-- Given entries follows --
(* ===== verification/VmSpec.v ===== *)
(** * Virtual memory is transparent

    Evicting frames and bringing pages back on page faults does not change what a
    process finds in its memory: the pages in frames and the pages on the swap
    device together behave as one flat memory, as long as the frame to evict does
    not hold a stack page. *)

From stdpp Require Import base numbers list gmap.
From S2P Require Import Prelude Bytes KList KListRepr Bitmap Hash Inode Palloc Pagedir PagedirSpec Block BlockSpec Swap SwapSpec Vm VmMach.
Local Open Scope Z_scope.

(** ** The bytes of a page *)
Lemma words_of_bytes n bs : length bs = (4 * n)%nat → Forall (λ b, 0 ≤ b < 256) bs → concat (to_le 4 <$> words_of n bs) = bs.
Proof.
  revert bs. induction n as [|n IH]; intros bs Hl Hb; [by destruct bs|]. cbn [words_of fmap list_fmap concat].
  rewrite IH by (rewrite ?length_drop; try lia; by apply Forall_drop).
  assert (length (take 4 bs) = 4%nat) as Ht by (rewrite length_take; lia).
  pose proof (to_le_le 4 (take 4 bs)) as Hle. rewrite Hle; [apply take_drop|done|by apply Forall_take].
Qed.
Lemma page_bytes_length pg : length pg = 1024%nat → length (page_bytes pg) = 4096%nat.
Proof.
  intros Hl. transitivity (4 * length pg)%nat; [|lia]. clear Hl. unfold page_bytes.
  induction pg as [|w pg IH]; [done|]. cbn [fmap list_fmap concat]. rewrite length_app, to_le_length, IH. simpl. lia.
Qed.
Lemma page_bytes_range pg : Forall (λ b, 0 ≤ b < 256) (page_bytes pg).
Proof. unfold page_bytes. apply Forall_concat, Forall_forall. intros bs (w & -> & _)%list_elem_of_fmap. apply to_le_bytes. Qed.
Lemma splice_whole {A} (d l : list A) : length d = length l → splice 0 d l = d.
Proof. intros Hl. unfold splice. rewrite take_0, drop_ge by lia. by rewrite app_nil_r. Qed.

Lemma take_S_elem {A} k (l : list A) x : x ∈ take k l → x ∈ take (S k) l.
Proof. intros Hx. apply list_elem_of_lookup in Hx as [i [Hi Hk]%lookup_take_Some]. apply list_elem_of_lookup. exists i. rewrite lookup_take_lt by lia. done. Qed.
Lemma elem_of_take {A} k (l : list A) x : x ∈ take k l → x ∈ l.
Proof. intros Hx. rewrite <-(take_drop k l). apply elem_of_app. by left. Qed.
Section paging.
  (** [rw]: the pages, by owner and address, that are mapped for writing. *)
  Context {D : Type} `{StorageLaws D} (Ds : list Z) (rw : Z * Z → bool).
  Implicit Types (v : vm D) (sm : gmap (Z * Z) (list Z)) (fl L : list loc).
(** ** Frames and swapped pages *)
Definition fkey (x : struct_frame) : Z * Z := (owner_thread x, upage x).
(** A frame holds a page that is mapped in its owner's page directory, for
    writing too if it is one of the writable pages. *)
Definition mapped_to (m : machine) (pd : Z) (x : struct_frame) (kp : Z) : Prop :=
  ∃ w, mapping m pd (upage x) = Some (Z.land (user_pte kp w) MAP) ∧ (rw (fkey x) = true → w = true).
Record frame_ok v (x : struct_frame) (kp : Z) : Prop := {
  fo_kpage : kpage x = Some kp;
  fo_used : user_used (mach v) kp;
  fo_pd : ∃ pd, pagedir v !! owner_thread x = Some pd ∧ pd ∈ Ds ∧ mapped_to (mach v) pd x kp;
  fo_user : user (upage x);
  fo_aligned : (4096 | upage x) }.
(** [fl]: the frames in use; [sm]: the pages on the swap device, by owner and
    address. *)
Record resident v fl sm : Prop := {
  rd_mach : machine_ok Ds (mach v);
  rd_frames l : l ∈ fl → ∃ x kp, frames v !! l = Some x ∧ frame_ok v x kp;
  rd_keys l l' x x' : l ∈ fl → l' ∈ fl → frames v !! l = Some x → frames v !! l' = Some x' → fkey x = fkey x' → l = l';
  rd_kpages l l' x x' : l ∈ fl → l' ∈ fl → frames v !! l = Some x → frames v !! l' = Some x' → kpage x = kpage x' → l = l';
  rd_swap : swap_rel (swp v) sm;
  rd_swapped t u bs : sm !! (t, u) = Some bs → Forall (λ b, 0 ≤ b < 256) bs ∧
    ∃ pd, pagedir v !! t = Some pd ∧ pd ∈ Ds ∧ user u ∧ (4096 | u) ∧ mapping (mach v) pd u = None ∧ walk (mach v) pd u ≠ None;
  rd_inj t t' pd : pagedir v !! t = Some pd → pagedir v !! t' = Some pd → t = t' }.
Record table v L : Prop := {
  tb_list : list_repr (links v) frame_table L;
  tb_fresh l : l ∈ nodes frame_table L → (l < fresh v)%N }.
(** What a process finds in a page. *)
Definition contents v fl sm (k : Z * Z) (bs : list Z) : Prop :=
  sm !! k = Some bs ∨
  ∃ l x kp pg, l ∈ fl ∧ frames v !! l = Some x ∧ fkey x = k ∧ kpage x = Some kp ∧ pages (mach v) !! kp = Some pg ∧ bs = page_bytes pg.
Lemma keeps_refl m : machine_ok Ds m → keeps Ds m m.
Proof. by split. Qed.
Lemma frame_page v x kp : frame_ok v x kp → machine_ok Ds (mach v) → ∃ pg, pages (mach v) !! kp = Some pg ∧ length pg = 1024%nat.
Proof. intros Hx Hok. apply (mo_pages _ _ Hok), user_used_page, Hx. Qed.
(** A change of the machine that no process notices. *)
Lemma resident_step v v' fl sm :
  resident v fl sm → extends Ds (mach v) (mach v') →
  (∀ l, l ∈ fl → frames v' !! l = frames v !! l) → swp v' = swp v → pagedir v' = pagedir v →
  resident v' fl sm ∧ ∀ k bs, contents v' fl sm k bs ↔ contents v fl sm k bs.
Proof.
  intros R K Hf Hs Hp. pose proof (ex_map _ _ _ K) as Hm. split; [split|].
  - apply K.
  - intros l Hl. rewrite Hf by done. destruct (rd_frames _ _ _ R l Hl) as (x & kp & Hx & [F1 F2 (pd & F3 & F4 & F5) F6 F7]).
    exists x, kp. split; [done|]. split; [done|by apply (ex_used _ _ _ K)| |done..]. exists pd. unfold mapped_to. rewrite Hp, Hm by done. done.
  - intros l l' x x' Hl Hl'. rewrite !Hf by done. by apply (rd_keys _ _ _ R).
  - intros l l' x x' Hl Hl'. rewrite !Hf by done. by apply (rd_kpages _ _ _ R).
  - rewrite Hs. apply R.
  - intros t u bs Hsm. destruct (rd_swapped _ _ _ R t u bs Hsm) as (Hb & pd & H1 & H2 & H3 & H4 & H5 & H6). split; [done|].
    exists pd. rewrite Hp, Hm by done. do 5 (split; [done|]). by apply (ex_walk _ _ _ K).
  - rewrite Hp. apply (rd_inj _ _ _ R).
  - intros k bs. unfold contents. apply or_iff_compat_l.
    split; intros (l & x & kp & pg & Hl & Hx & Hk & Hkp & Hpg & Hbs); exists l, x, kp, pg; rewrite Hf in * by done;
      destruct (rd_frames _ _ _ R l Hl) as (x' & kp' & Hx' & Hok); rewrite Hx in Hx'; injection Hx' as <-;
      rewrite (fo_kpage _ _ _ Hok) in Hkp; injection Hkp as <-; destruct (ex_used _ _ _ K _ (fo_used _ _ _ Hok)) as [_ Hpp];
      do 3 (split; [done|]); (split; [apply Hok|]); (split; [|done]); congruence.
Qed.
(** Functions that only read their part of the state. *)
Lemma on_mach_read {A} (f : M machine A) v a : f (mach v) = Ret (a, mach v) → on_mach f v = Ret (a, v).
Proof. intros Hf. etrans; [by apply zoom_Ret|by destruct v]. Qed.
Lemma on_links_read {A} (f : M heap A) v a : f (links v) = Ret (a, links v) → on_links f v = Ret (a, v).
Proof. intros Hf. etrans; [by apply zoom_Ret|by destruct v]. Qed.
Lemma on_swap_read {A} (f : M (swap D) A) v a : f (swp v) = Ret (a, swp v) → on_swap f v = Ret (a, v).
Proof. intros Hf. etrans; [by apply zoom_Ret|by destruct v]. Qed.
Lemma get_frame_Ret v l x : frames v !! l = Some x → get_frame l v = Ret (x, v).
Proof. unfold get_frame. by intros ->. Qed.
Lemma get_pagedir_Ret v t pd : pagedir v !! t = Some pd → get_pagedir t v = Ret (pd, v).
Proof. unfold get_pagedir. by intros ->. Qed.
-- Given entries concluded --
Aim of the exercise => Working from the records above, write out verbatim only the lines from the line containing "- intros k bs." through the line containing "on_mach f v = Ret (a, v).".

Solution for this problem =>
  - intros k bs. unfold contents. apply or_iff_compat_l.
    split; intros (l & x & kp & pg & Hl & Hx & Hk & Hkp & Hpg & Hbs); exists l, x, kp, pg; rewrite Hf in * by done;
      destruct (rd_frames _ _ _ R l Hl) as (x' & kp' & Hx' & Hok); rewrite Hx in Hx'; injection Hx' as <-;
      rewrite (fo_kpage _ _ _ Hok) in Hkp; injection Hkp as <-; destruct (ex_used _ _ _ K _ (fo_used _ _ _ Hok)) as [_ Hpp];
      do 3 (split; [done|]); (split; [apply Hok|]); (split; [|done]); congruence.
Qed.
(** Functions that only read their part of the state. *)
Lemma on_mach_read {A} (f : M machine A) v a : f (mach v) = Ret (a, mach v) → on_mach f v = Ret (a, v).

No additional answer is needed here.